RECORD EXCERPTS Block Start

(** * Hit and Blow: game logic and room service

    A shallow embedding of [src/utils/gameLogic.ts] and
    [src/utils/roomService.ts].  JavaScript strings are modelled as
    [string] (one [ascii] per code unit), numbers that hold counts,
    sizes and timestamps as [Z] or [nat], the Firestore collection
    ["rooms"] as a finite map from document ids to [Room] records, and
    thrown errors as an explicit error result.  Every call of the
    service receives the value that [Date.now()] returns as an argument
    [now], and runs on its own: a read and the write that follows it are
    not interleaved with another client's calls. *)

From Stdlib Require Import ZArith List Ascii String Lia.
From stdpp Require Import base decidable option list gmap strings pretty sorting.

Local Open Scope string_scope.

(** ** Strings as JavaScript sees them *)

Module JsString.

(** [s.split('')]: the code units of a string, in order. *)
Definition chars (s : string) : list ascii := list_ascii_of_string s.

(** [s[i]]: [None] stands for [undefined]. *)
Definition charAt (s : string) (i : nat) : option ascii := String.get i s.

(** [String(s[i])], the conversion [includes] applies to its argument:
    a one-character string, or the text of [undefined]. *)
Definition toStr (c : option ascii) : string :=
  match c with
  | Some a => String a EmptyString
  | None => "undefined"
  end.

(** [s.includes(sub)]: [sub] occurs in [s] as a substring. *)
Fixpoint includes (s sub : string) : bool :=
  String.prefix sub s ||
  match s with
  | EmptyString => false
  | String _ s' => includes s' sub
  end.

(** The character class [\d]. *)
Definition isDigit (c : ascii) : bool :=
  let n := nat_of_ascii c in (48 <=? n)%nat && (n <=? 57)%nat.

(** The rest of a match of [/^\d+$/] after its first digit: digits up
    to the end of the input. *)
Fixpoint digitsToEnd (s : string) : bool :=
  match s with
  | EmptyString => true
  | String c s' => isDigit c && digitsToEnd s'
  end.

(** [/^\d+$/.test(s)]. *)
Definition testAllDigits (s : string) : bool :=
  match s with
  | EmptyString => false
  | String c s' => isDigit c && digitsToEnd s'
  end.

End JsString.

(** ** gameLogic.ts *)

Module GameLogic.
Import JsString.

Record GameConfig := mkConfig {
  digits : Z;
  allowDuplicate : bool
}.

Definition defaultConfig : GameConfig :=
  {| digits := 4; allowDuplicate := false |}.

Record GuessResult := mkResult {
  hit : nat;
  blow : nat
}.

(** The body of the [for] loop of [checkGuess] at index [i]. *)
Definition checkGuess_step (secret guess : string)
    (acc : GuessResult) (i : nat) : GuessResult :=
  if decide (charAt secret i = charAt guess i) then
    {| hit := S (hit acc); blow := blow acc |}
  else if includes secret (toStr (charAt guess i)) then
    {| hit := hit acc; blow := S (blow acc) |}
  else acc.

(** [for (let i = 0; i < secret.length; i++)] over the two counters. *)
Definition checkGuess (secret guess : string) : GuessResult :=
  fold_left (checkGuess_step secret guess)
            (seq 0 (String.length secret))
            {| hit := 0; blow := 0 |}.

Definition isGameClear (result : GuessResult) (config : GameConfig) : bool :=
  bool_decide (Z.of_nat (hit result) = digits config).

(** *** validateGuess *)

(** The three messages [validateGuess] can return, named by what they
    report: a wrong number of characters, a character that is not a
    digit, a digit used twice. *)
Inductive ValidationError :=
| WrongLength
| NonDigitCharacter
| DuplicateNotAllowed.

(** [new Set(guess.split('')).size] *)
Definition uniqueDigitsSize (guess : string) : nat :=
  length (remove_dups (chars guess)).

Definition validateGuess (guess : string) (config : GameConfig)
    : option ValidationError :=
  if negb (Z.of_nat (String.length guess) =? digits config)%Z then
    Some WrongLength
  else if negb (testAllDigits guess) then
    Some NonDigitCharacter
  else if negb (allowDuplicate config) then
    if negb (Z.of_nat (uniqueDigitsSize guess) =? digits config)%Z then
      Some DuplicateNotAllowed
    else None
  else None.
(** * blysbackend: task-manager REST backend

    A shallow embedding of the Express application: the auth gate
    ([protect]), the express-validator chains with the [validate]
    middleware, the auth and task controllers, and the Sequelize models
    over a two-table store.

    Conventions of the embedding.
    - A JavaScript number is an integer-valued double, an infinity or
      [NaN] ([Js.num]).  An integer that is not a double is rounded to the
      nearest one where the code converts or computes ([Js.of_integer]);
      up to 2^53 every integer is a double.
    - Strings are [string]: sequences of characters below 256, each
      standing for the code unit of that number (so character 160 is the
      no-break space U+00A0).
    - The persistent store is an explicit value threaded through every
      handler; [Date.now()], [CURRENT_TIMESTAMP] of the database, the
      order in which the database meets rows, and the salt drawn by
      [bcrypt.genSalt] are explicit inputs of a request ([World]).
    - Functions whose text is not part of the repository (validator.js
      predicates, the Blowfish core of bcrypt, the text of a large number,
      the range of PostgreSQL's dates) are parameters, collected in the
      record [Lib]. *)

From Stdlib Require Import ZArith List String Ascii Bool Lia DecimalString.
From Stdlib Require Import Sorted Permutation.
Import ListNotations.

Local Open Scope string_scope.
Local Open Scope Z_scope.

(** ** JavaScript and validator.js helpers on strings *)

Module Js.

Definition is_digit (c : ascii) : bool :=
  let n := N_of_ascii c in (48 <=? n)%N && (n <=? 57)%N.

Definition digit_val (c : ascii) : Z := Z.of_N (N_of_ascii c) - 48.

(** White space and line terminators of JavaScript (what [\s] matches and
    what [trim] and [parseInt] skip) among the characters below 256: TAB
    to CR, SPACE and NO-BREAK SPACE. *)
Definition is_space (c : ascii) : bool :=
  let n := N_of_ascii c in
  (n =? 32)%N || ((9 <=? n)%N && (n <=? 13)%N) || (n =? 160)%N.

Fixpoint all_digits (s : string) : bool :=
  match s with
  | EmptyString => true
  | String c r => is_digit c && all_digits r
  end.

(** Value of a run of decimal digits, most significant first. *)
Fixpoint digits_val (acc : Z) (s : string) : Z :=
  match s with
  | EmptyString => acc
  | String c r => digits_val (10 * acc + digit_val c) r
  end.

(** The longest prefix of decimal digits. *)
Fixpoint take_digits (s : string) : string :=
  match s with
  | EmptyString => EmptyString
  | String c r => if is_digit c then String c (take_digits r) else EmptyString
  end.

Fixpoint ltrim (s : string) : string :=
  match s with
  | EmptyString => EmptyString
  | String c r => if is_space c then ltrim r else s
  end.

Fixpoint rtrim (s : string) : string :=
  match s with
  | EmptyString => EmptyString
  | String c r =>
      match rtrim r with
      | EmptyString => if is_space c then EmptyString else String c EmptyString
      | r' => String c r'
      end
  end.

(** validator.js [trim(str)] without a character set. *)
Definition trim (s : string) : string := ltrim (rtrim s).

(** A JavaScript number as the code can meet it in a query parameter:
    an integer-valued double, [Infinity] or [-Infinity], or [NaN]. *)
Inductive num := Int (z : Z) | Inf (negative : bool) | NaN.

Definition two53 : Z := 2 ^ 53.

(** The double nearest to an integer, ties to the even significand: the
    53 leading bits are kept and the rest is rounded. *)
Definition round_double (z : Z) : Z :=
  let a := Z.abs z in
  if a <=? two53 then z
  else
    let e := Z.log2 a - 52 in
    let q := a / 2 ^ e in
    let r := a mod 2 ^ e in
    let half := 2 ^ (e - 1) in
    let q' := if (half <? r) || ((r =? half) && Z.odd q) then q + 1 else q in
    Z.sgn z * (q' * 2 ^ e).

RECORD EXCERPTS Block End
RECORD EXCERPTS Block Start

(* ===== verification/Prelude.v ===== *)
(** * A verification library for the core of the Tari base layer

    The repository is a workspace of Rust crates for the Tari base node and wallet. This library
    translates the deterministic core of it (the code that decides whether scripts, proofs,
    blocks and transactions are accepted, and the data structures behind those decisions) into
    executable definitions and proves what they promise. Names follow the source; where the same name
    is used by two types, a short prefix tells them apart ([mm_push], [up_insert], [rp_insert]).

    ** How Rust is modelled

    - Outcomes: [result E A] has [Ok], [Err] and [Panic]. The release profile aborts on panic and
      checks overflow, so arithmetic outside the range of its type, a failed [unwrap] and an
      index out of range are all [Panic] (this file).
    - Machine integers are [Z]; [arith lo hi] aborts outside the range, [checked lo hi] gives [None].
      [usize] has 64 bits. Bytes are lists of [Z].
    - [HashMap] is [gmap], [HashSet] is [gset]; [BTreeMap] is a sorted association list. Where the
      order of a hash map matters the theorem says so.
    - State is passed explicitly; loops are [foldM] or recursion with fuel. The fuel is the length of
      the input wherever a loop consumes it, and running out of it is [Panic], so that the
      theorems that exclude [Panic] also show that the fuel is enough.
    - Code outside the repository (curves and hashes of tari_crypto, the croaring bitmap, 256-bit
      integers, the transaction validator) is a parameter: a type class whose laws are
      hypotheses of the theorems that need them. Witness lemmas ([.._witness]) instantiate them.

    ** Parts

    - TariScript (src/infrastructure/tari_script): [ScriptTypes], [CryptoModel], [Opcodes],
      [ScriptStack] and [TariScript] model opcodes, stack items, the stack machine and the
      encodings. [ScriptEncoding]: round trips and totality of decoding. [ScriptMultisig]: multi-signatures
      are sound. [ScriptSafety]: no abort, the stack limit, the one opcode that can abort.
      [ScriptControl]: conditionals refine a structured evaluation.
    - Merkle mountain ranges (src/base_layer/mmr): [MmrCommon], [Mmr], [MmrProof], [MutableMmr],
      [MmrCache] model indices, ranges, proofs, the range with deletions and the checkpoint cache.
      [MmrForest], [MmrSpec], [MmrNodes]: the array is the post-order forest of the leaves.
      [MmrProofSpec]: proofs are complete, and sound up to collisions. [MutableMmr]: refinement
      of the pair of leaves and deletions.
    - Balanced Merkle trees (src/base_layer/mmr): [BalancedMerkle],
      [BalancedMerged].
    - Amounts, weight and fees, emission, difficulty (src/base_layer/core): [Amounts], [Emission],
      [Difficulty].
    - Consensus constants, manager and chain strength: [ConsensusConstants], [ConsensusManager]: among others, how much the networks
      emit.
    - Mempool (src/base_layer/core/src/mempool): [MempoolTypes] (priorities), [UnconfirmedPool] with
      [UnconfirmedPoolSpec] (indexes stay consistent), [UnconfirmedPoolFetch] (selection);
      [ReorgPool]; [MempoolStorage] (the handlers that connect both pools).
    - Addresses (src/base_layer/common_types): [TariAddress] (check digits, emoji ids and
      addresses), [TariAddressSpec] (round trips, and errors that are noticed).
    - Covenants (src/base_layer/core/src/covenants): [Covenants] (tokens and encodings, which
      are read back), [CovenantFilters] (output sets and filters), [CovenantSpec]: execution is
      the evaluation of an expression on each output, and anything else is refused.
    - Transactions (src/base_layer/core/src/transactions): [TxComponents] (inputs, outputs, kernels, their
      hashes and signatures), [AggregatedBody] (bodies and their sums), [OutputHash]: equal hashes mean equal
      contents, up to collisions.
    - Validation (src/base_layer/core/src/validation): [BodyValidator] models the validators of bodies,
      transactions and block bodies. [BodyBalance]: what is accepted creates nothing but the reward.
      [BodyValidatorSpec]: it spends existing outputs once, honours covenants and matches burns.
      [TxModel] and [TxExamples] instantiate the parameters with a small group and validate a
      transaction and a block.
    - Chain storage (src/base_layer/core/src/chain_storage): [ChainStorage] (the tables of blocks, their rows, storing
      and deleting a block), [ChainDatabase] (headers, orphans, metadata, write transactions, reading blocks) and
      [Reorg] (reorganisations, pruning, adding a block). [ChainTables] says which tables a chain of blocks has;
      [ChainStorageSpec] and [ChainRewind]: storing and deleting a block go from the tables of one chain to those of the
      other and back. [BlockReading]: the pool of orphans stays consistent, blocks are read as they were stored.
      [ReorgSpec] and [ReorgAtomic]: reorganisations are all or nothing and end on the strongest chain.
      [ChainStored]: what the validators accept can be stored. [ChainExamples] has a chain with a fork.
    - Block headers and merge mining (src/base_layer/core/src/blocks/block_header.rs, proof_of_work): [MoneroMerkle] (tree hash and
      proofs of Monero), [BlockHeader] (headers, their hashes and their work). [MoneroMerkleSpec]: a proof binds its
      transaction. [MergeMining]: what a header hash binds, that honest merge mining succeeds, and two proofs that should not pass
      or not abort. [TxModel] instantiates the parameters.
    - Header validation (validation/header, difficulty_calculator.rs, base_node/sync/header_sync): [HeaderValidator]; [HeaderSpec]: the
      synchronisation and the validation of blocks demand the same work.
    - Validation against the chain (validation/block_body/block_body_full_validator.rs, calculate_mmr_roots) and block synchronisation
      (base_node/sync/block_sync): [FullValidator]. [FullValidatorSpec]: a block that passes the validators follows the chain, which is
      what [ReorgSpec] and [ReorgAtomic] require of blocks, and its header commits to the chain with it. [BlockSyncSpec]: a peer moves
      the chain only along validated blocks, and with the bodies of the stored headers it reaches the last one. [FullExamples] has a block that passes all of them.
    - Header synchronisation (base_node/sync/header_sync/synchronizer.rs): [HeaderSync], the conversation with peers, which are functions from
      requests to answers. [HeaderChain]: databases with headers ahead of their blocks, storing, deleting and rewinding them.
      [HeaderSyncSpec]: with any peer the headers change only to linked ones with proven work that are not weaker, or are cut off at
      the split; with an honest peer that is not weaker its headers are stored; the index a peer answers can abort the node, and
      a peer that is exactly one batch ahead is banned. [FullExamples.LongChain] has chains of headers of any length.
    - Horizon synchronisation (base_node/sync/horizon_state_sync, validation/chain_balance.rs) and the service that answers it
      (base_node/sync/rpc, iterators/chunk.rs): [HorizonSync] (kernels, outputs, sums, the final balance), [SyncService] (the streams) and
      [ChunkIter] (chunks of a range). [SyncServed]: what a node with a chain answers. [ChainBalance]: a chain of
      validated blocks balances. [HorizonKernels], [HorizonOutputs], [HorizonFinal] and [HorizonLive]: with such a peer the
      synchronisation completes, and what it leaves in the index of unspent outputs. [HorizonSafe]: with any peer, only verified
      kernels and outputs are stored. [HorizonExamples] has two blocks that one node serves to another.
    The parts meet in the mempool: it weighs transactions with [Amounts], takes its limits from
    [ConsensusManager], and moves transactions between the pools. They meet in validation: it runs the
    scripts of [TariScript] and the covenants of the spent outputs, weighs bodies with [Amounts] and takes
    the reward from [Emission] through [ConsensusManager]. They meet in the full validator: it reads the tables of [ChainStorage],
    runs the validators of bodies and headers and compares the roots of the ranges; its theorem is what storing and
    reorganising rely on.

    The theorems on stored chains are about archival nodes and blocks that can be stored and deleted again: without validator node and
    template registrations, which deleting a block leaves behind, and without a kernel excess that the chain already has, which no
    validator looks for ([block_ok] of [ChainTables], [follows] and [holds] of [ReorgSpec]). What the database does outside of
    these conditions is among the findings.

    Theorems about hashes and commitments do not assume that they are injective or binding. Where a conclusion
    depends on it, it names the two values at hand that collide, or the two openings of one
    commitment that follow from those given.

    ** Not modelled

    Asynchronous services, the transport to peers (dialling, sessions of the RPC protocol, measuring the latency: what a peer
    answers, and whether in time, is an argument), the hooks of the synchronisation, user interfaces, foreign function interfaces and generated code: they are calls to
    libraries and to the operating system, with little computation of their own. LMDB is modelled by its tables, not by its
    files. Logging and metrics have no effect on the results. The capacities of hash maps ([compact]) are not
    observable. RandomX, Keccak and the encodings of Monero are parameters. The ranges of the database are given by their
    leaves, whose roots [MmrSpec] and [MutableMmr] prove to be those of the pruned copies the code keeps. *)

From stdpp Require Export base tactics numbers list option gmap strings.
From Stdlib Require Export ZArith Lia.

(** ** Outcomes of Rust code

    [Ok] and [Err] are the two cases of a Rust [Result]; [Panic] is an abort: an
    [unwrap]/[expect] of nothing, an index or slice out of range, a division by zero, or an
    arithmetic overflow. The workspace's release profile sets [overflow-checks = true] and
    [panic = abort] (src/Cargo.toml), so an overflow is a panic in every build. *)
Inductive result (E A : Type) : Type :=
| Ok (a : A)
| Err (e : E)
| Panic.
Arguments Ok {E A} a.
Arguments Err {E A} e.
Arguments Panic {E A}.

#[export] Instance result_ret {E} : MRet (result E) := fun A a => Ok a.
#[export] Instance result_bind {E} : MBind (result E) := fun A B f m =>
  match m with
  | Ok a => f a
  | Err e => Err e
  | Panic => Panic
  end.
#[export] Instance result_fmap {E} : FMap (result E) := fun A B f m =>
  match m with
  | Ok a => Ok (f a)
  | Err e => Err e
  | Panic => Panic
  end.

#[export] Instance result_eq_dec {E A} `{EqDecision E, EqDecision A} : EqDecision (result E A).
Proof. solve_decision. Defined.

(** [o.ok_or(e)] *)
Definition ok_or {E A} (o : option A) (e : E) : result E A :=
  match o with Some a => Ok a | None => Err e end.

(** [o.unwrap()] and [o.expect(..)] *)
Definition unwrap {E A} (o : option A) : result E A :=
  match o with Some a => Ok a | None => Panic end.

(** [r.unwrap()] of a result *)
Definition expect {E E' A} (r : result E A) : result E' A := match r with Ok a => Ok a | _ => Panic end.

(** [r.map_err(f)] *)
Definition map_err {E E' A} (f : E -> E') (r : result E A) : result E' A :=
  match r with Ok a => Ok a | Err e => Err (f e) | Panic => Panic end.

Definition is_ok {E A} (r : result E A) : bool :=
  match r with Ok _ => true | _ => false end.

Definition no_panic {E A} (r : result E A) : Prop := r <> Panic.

RECORD EXCERPTS Block End
RECORD EXCERPTS Block Start

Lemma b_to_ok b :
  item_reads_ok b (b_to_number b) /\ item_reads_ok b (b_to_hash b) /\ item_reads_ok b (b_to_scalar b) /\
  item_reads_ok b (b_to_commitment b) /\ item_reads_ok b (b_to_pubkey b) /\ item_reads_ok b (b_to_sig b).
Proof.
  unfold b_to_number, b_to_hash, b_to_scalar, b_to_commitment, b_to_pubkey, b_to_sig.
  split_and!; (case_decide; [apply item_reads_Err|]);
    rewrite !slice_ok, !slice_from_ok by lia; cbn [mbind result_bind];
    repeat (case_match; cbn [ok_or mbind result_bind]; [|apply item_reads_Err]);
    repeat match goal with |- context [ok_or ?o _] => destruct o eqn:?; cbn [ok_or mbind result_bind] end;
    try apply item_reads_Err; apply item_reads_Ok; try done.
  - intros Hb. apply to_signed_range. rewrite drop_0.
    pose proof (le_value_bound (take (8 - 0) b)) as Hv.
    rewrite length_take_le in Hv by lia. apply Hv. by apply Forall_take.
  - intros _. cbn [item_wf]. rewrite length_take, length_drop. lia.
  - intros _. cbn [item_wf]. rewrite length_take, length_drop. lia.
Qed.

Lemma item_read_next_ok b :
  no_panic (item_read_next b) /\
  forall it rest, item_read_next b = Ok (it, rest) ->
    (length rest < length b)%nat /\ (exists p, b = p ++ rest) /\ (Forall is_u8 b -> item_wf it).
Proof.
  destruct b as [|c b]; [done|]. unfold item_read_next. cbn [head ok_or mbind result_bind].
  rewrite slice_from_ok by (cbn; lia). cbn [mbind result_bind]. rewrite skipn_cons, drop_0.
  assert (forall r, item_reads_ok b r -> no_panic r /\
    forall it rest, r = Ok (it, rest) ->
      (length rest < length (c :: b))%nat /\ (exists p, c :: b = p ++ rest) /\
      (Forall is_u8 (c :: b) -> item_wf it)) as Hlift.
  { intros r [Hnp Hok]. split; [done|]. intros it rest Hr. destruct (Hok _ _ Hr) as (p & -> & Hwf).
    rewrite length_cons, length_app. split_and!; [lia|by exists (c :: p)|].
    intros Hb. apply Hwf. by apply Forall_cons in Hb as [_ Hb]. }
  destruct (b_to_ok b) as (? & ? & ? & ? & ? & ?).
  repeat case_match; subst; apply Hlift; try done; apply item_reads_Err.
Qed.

RECORD EXCERPTS Block End

**THE PROBLEM:**
Copy all lines from the listing that contain "DuplicateNotAllowed".

**RESPONSE BELOW:**
| DuplicateNotAllowed.
      Some DuplicateNotAllowed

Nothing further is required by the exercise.